• WHAT YOU NEED TO DO
Please copy exactly the lines from the top of the data through the line containing "Python values are embedded as follows.", and nothing else.

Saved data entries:

Start of Block

(** * Bedrock agent comparison: fan-out invocation and result collection

    A shallow embedding of [app.py]: the single-agent invocation
    [invoke_agent] (lines 22-69) and the clear and compare handlers of the
    page script (lines 112-150), with the properties the design document
    states about them. The handlers take the values the widgets return as
    arguments. The widgets that configure the models (lines 86-101), the
    display of the results (lines 152-168) and the comparison summary (lines
    171-185) are embedded after them, for the further properties. The JSON
    export (lines 187-195) and the first initialisation of the session state
    (lines 15-16) are outside the model.

    Python values are embedded as follows.
    - [str] is [string]; the empty string is the only falsy one.
    - A result dictionary is a [gmap string pyval]: the keys are the
      dictionary's string keys, the values are booleans or strings.
    - [st.session_state.responses] is a [gmap string (gmap string pyval)].
    - An exception that [except Exception as e] catches is an [exn];
      [str(e)] is its [exn_str]. [py_raise] adds the exceptions the clause
      does not catch.
    - Code that can raise runs in a state-and-exception monad; the state of a
      worker is the log of the requests it sent to the remote service, the
      state of the main thread is the page.
    - What the program reads from outside (the remote service, the clock, the
      instants at which the futures complete) is an argument of the model. *)

From Stdlib Require Import String Ascii List DecimalString.
From stdpp Require Import gmap strings list fin_maps sorting.
(** C5.  The operator is resolved by the ordered fallback chain: when the
    request's [env] mapping has an [operator] entry, line 37 returns its
    value whatever the process environment holds; otherwise it returns the
    [USER] variable of the process environment when that is set; otherwise
    the literal ["unknown"].  It neither raises nor prints. *)
Theorem resolve_operator_chain (environ : gmap string string)
    (e : list (string * pyval)) s :
  resolve_operator environ (PyDict e) s
  = (s, Return
          match dict_lookup e "operator" with
          | Some v => v
          | None =>
              match environ !! "USER" with
              | Some user => PyStr user
              | None => PyStr "unknown"
              end
          end).
Proof. apply resolve_operator_dict. Qed.

(** *** Whole invocations *)

Section Invocation.

Variable json_load : string → pyval + exn.
Variable json_dumps : pyval → string.

Local Abbreviation run := (run json_load json_dumps).
Local Abbreviation main_body := (main_body json_load json_dumps).
Local Abbreviation success := (success json_dumps).

(** How an invocation ends, given how the [try] block ends. *)
Lemma run_body_return stdin environ s :
  main_body stdin environ no_output = (s, Return tt) →
  run stdin environ = {| out := stdout s; err := stderr s; exit_code := 0 |}.
Proof. intros H. unfold run, main. by erewrite try_return by exact H. Qed.

Lemma run_body_exit stdin environ s c :
  main_body stdin environ no_output = (s, SysExit c) →
  run stdin environ = {| out := stdout s; err := stderr s; exit_code := c |}.
Proof. intros H. unfold run, main. by erewrite try_exit by exact H. Qed.

Lemma run_body_raise stdin environ s e :
  main_body stdin environ no_output = (s, Raise e) →
  run stdin environ =
    {| out := stdout s;
       err := stderr s +:+
              (if is_JSONDecodeError e then "Invalid JSON input: " else "Error: ")
              +:+ exn_str e +:+ newline;
       exit_code := 1 |}.
Proof.
  intros H. unfold run, main. erewrite try_raise by exact H.
  destruct e; reflexivity.
Qed.

(** The [try] block, stage by stage.  Nothing is printed before the
    request has been read in full, so every exception leaves the streams
    as they were. *)

Lemma body_load_raise stdin environ s e :
json_load stdin = inr e →
main_body stdin environ s = (s, Raise e).
Proof. intros H. unfold main_body. by rewrite H. Qed.

Lemma body_not_object stdin environ s v :
json_load stdin = inl v →
is_dict v = false →
main_body stdin environ s = (s, Raise (AttributeError (no_get v))).
Proof.
  intros H Hv. unfold main_body. rewrite H.
  erewrite bind_return by reflexivity.
  by erewrite bind_raise by by apply get_not_dict.
Qed.

Lemma body_query_not_dict stdin environ s d :
json_load stdin = inl (PyDict d) →
is_dict (entry d "query") = false →
main_body stdin environ s
= (s, Raise (AttributeError (no_get (entry d "query")))).
Proof.
  intros H Hq. unfold main_body. rewrite H.
  do 3 (erewrite bind_return by reflexivity).
  by erewrite bind_raise by by apply get_not_dict.
Qed.

Lemma body_env_not_dict stdin environ s d q :
json_load stdin = inl (PyDict d) →
entry d "query" = PyDict q →
is_dict (entry d "env") = false →
main_body stdin environ s
= (s, Raise (AttributeError (no_get (entry d "env")))).
Proof.
  intros H Hq He. unfold main_body. rewrite H.
  do 3 (erewrite bind_return by reflexivity).
  unfold entry in Hq. rewrite Hq.
  erewrite bind_return by reflexivity.
  by erewrite bind_raise by by apply get_not_dict.
Qed.

Lemma body_request stdin environ s d q e o p :
json_load stdin = inl (PyDict d) →
entry d "query" = PyDict q →
entry d "env" = PyDict e →
default PyNone (dict_lookup q "permission") = p →
operator_chain (dict_lookup e "operator") (environ !! "USER") = o →
main_body stdin environ s
= (validate p;;
   allowed ← resolve PERMISSIONS o p;
   print (json_dumps (response o p allowed))) s.
Proof.
  intros H Hq He <- <-. unfold main_body. rewrite H.
  do 3 (erewrite bind_return by reflexivity).
  unfold entry in Hq, He. rewrite Hq, He.
  erewrite bind_return by reflexivity.
  by erewrite bind_return by apply resolve_operator_dict.
Qed.

Lemma body_missing stdin environ s d q e p :
json_load stdin = inl (PyDict d) →
entry d "query" = PyDict q →
entry d "env" = PyDict e →
default PyNone (dict_lookup q "permission") = p →
truthy p = false →
main_body stdin environ s
= ({| stdout := stdout s;
      stderr := stderr s +:+ "Missing 'permission' in query" +:+ newline |},
   SysExit 1).
Proof.
  intros H Hq He Hp Hfalse.
  erewrite body_request by done.
  unfold validate. by rewrite Hfalse.
Qed.

Lemma body_unhashable stdin environ s d q e o p :
json_load stdin = inl (PyDict d) →
entry d "query" = PyDict q →
entry d "env" = PyDict e →
default PyNone (dict_lookup q "permission") = p →
operator_chain (dict_lookup e "operator") (environ !! "USER") = o →
truthy p = true →
hashable o = false →
main_body stdin environ s = (s, Raise (TypeError (unhashable o))).
Proof.
  intros H Hq He Hp Ho Htrue Hhash.
  erewrite body_request by done.
  unfold validate. rewrite Htrue. cbn [negb].
  erewrite bind_return by reflexivity.
  by erewrite bind_raise by by apply resolve_unhashable.
Qed.
(** C2: when the rasterization ([toCanvas] rejects), the crop (no 2d
    context) or the encoding ([toDataURL] throws) of a capture fails, the
    call raises that very error, and the restoration has run exactly once,
    as the last thing the call did: the log ends with the events of the
    [finally] block, they are all the events of the release stage, and the
    marker class is removed once in the whole call. *)
Theorem captureViewport_failure_releases_once c options g p e :
  CaptureFailure c options p e ->
  let r := captureViewport (Some c) options g p in
  value r = inl e
  /\ eventsAt Released (trace r) = releaseEvents c (element c p)
  /\ classRemovals (events (trace r)) = 1%nat
  /\ exists t, events (trace r) = t ++ releaseEvents c (element c p).
Proof.
  intros Hfail. cbv zeta. unfold releaseEvents.
  open_capture.
  destruct Hfail as [e H | fullCanvas region H Hr Hc | fullCanvas e H Hr He
                    | fullCanvas region e H Hr Hc He];
    unfold rasterOutcome, encodeOutcome, blankCanvas, croppedCanvas, cropDraw,
      hidesScrollbars, formatOf, pixelRatioOf, restOptionsOf, optionsOf in *;
    cbv zeta in *; rewrite H; rewrite ?cropAndExport_run; cbv zeta;
    rewrite ?Hr; rewrite ?Hc; rewrite ?He;
    destruct (truthy _); cbn [value page trace];
    (split; [reflexivity|]);
    rewrite !eventsAt_app; unfold events; rewrite !map_app;
    (split; [by capture_cases
            | split; [by capture_cases | eexists; reflexivity]]).
Qed.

End of Block

• ANSWER SPACE
(** * Bedrock agent comparison: fan-out invocation and result collection

    A shallow embedding of [app.py]: the single-agent invocation
    [invoke_agent] (lines 22-69) and the clear and compare handlers of the
    page script (lines 112-150), with the properties the design document
    states about them. The handlers take the values the widgets return as
    arguments. The widgets that configure the models (lines 86-101), the
    display of the results (lines 152-168) and the comparison summary (lines
    171-185) are embedded after them, for the further properties. The JSON
    export (lines 187-195) and the first initialisation of the session state
    (lines 15-16) are outside the model.

    Python values are embedded as follows.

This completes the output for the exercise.